● **REQUIRED ACTION**
Show each line of the data below in which "auto" occurs.

● **LISTED RECORDS**
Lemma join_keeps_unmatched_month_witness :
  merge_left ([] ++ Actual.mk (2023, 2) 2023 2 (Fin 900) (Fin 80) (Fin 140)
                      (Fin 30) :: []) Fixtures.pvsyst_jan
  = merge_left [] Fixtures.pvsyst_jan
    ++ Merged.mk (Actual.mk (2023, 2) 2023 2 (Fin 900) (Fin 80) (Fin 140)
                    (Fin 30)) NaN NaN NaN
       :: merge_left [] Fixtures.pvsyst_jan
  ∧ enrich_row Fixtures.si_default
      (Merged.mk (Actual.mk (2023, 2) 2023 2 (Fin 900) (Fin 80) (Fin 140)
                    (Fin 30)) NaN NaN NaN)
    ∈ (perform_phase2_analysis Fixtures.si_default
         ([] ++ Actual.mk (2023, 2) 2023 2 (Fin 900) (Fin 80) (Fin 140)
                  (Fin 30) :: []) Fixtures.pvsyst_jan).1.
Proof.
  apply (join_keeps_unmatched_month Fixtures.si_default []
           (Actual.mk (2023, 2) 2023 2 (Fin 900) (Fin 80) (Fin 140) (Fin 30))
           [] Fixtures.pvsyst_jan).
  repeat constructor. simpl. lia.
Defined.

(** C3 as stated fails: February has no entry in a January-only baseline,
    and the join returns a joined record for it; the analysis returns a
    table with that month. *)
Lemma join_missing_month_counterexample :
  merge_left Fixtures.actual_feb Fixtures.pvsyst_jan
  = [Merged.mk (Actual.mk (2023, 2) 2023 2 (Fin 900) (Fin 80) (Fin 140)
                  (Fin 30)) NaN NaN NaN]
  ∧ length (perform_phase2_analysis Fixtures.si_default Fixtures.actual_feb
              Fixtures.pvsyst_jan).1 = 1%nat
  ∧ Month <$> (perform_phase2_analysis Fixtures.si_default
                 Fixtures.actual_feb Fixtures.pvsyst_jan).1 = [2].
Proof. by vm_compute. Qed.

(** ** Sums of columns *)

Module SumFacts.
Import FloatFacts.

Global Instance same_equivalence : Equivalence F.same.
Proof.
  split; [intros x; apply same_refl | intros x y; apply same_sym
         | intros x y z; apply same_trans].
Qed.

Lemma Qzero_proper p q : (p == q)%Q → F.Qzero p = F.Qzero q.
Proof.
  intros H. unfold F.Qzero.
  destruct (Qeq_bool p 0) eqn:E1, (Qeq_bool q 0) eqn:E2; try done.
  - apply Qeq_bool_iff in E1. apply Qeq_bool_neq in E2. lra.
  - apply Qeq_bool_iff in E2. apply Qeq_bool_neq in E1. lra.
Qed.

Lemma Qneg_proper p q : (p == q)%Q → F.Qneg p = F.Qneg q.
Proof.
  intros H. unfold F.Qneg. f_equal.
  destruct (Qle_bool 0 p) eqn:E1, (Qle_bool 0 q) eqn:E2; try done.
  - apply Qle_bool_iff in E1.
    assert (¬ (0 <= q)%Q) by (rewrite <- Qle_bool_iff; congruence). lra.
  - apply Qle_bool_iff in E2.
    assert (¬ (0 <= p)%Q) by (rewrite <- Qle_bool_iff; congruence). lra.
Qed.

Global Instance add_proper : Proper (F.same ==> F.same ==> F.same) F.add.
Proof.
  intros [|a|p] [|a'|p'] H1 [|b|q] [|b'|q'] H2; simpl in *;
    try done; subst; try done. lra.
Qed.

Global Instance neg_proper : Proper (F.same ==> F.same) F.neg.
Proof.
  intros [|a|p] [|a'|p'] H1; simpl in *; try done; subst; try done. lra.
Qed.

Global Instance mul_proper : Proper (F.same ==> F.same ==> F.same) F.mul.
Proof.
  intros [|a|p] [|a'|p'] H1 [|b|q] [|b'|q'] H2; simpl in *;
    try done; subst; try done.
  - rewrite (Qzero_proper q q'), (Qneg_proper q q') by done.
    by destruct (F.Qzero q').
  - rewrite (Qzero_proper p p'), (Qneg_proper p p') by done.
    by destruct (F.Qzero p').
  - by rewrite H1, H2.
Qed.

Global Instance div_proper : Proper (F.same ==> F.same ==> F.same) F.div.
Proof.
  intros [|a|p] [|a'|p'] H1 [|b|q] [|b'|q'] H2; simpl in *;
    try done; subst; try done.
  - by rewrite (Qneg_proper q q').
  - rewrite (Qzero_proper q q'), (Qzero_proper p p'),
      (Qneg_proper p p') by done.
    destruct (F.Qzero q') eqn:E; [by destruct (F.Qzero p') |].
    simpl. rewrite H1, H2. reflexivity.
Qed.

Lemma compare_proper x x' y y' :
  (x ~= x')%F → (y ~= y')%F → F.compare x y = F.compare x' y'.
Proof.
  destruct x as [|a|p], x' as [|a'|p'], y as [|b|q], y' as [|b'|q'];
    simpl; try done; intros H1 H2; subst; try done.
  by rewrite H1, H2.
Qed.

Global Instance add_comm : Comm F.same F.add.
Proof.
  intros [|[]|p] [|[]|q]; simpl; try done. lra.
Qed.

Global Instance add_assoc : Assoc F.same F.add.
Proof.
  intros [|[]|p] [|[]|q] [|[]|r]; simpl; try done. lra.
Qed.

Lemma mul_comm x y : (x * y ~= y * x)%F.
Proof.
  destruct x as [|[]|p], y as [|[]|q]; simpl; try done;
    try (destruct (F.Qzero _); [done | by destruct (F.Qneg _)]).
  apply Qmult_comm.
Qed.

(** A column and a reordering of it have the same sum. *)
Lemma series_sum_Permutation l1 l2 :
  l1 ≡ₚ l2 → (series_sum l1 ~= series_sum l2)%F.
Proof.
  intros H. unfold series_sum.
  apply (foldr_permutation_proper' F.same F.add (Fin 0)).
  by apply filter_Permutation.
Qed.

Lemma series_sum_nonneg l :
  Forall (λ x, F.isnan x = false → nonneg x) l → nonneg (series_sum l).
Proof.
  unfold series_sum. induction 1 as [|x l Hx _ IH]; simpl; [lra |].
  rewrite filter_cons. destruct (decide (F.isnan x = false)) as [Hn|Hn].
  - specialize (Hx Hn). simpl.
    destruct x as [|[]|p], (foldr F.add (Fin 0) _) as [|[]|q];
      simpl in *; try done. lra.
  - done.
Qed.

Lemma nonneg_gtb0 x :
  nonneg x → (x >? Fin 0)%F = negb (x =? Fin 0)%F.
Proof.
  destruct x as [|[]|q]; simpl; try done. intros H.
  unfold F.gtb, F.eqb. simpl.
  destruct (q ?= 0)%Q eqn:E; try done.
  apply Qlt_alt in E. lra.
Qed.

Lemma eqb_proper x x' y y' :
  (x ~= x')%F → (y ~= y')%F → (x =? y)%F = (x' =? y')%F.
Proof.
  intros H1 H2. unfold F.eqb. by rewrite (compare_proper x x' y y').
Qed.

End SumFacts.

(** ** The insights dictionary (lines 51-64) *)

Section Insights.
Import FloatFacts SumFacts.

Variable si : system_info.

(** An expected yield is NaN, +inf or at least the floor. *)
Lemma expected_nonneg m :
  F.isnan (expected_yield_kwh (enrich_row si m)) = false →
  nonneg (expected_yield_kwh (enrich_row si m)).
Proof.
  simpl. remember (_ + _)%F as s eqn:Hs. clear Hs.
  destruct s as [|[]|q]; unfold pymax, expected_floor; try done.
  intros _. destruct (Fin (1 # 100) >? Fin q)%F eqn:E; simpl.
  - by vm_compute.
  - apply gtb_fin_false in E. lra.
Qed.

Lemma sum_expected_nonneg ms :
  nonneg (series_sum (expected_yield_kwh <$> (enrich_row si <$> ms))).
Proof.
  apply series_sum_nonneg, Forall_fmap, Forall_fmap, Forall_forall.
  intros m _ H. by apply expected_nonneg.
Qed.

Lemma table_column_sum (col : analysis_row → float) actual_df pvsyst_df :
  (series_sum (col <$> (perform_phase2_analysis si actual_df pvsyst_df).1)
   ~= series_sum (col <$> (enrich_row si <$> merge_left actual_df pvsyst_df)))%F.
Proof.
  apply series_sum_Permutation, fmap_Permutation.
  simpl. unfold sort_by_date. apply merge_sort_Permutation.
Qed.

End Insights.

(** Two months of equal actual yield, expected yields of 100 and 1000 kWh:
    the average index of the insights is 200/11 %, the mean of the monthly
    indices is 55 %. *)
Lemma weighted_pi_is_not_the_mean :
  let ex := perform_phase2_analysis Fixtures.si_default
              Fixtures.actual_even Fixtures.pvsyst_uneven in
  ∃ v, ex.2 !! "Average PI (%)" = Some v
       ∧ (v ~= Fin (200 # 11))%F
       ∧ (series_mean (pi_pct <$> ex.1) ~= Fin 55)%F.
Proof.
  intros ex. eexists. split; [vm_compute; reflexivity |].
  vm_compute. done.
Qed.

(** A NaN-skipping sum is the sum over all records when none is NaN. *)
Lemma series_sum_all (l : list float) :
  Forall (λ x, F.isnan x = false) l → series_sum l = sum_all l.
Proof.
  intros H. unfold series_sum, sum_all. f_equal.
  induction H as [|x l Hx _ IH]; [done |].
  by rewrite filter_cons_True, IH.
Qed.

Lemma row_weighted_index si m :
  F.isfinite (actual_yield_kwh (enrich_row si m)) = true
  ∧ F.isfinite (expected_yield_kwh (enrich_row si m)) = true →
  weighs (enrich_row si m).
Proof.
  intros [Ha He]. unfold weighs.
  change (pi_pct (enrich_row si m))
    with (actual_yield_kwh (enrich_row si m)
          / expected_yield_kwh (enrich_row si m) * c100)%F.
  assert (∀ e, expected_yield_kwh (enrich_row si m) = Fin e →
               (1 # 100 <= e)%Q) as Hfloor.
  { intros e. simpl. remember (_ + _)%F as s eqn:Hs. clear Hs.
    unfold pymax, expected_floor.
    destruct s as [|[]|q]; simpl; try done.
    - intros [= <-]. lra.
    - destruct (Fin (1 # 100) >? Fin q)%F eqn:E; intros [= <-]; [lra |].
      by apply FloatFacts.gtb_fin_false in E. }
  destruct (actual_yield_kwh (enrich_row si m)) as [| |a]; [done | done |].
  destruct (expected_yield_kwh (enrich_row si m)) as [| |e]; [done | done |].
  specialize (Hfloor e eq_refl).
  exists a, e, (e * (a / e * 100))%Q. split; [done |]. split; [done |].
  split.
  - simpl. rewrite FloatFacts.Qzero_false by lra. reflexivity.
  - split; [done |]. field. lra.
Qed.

---

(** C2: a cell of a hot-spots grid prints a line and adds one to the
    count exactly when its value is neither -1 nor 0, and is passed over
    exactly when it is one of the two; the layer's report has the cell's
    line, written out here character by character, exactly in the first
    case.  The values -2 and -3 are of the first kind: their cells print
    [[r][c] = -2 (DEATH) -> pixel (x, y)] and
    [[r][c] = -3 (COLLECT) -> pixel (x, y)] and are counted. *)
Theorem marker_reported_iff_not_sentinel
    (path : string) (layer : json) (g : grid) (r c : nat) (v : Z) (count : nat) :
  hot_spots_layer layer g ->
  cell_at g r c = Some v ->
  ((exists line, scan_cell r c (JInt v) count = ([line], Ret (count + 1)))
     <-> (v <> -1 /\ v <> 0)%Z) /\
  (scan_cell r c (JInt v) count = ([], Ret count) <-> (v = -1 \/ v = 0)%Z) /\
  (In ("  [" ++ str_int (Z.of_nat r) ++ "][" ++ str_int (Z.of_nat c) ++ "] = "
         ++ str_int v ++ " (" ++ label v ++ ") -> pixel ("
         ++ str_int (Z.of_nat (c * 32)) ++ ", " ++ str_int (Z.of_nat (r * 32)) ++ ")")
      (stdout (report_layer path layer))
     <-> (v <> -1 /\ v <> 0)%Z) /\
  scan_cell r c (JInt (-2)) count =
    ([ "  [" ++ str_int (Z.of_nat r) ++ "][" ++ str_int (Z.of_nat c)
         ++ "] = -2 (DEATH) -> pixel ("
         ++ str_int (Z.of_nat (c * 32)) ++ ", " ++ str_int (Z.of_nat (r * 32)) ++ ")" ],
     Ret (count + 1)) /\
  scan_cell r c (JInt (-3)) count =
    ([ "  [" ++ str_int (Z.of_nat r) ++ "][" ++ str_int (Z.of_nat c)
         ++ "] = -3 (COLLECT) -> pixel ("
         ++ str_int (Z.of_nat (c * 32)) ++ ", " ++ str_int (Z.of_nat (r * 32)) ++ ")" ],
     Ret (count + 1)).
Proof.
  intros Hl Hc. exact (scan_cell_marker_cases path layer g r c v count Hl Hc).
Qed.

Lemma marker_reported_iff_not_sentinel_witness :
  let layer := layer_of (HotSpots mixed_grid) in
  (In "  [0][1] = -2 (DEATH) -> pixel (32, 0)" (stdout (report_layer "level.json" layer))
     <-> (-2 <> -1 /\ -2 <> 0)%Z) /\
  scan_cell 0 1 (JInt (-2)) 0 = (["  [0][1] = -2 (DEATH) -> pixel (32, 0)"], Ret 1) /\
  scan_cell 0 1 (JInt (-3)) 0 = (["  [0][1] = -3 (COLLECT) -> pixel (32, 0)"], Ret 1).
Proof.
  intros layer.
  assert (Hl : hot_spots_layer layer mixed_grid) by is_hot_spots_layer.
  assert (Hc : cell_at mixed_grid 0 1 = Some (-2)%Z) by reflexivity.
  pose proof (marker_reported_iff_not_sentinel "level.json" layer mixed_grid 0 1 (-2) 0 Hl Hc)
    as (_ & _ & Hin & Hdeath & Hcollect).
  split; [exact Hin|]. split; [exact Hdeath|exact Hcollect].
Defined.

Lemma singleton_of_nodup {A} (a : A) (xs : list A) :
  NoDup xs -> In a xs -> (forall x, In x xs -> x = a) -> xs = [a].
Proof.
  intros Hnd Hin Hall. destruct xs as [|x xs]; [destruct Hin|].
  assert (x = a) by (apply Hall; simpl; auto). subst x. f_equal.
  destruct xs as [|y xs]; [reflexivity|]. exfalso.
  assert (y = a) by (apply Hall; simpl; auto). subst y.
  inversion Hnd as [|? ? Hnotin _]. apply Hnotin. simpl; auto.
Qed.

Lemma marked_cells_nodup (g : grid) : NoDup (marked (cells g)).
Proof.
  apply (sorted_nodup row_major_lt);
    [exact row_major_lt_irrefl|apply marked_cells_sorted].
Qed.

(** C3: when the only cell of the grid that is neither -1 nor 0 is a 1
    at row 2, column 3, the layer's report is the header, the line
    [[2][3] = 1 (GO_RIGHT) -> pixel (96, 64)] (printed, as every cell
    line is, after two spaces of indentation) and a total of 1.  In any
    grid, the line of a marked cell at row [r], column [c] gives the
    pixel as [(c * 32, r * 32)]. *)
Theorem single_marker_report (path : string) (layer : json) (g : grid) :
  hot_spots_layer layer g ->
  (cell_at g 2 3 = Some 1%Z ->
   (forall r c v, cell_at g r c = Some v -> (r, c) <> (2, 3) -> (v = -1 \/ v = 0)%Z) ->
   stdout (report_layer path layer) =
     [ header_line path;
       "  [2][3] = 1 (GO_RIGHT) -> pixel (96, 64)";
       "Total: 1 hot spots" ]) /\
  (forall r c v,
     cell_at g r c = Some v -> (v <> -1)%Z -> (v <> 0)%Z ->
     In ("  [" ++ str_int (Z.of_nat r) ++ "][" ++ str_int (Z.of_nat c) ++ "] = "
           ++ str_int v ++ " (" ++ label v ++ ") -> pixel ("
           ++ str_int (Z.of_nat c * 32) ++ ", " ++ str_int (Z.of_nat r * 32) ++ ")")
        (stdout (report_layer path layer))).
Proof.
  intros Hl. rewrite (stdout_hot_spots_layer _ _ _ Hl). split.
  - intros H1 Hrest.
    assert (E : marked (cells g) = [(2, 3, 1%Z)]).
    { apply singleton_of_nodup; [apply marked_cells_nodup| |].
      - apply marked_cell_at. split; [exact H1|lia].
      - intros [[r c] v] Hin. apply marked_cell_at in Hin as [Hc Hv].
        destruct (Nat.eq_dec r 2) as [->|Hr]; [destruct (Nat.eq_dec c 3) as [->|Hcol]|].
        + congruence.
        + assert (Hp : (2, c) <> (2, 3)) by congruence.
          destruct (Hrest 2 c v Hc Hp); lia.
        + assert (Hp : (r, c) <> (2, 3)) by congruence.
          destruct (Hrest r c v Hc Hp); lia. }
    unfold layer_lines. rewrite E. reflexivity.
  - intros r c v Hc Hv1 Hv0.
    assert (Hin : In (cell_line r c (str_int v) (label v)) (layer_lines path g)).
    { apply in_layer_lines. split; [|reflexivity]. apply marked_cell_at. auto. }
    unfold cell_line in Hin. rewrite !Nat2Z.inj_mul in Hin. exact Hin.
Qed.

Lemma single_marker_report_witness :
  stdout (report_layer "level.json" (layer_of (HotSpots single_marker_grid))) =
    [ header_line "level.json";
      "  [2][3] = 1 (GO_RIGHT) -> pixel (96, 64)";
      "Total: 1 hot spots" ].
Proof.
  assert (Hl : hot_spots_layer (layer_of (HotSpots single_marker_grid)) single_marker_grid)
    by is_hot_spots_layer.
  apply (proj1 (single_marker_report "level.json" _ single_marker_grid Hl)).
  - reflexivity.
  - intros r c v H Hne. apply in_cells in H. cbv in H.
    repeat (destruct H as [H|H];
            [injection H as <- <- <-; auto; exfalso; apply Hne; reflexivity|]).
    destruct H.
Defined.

● **TASK RESPONSE**
  assert (x = a) by (apply Hall; simpl; auto). subst x. f_equal.
  assert (y = a) by (apply Hall; simpl; auto). subst y.
  inversion Hnd as [|? ? Hnotin _]. apply Hnotin. simpl; auto.
    { apply in_layer_lines. split; [|reflexivity]. apply marked_cell_at. auto. }
            [injection H as <- <- <-; auto; exfalso; apply Hne; reflexivity|]).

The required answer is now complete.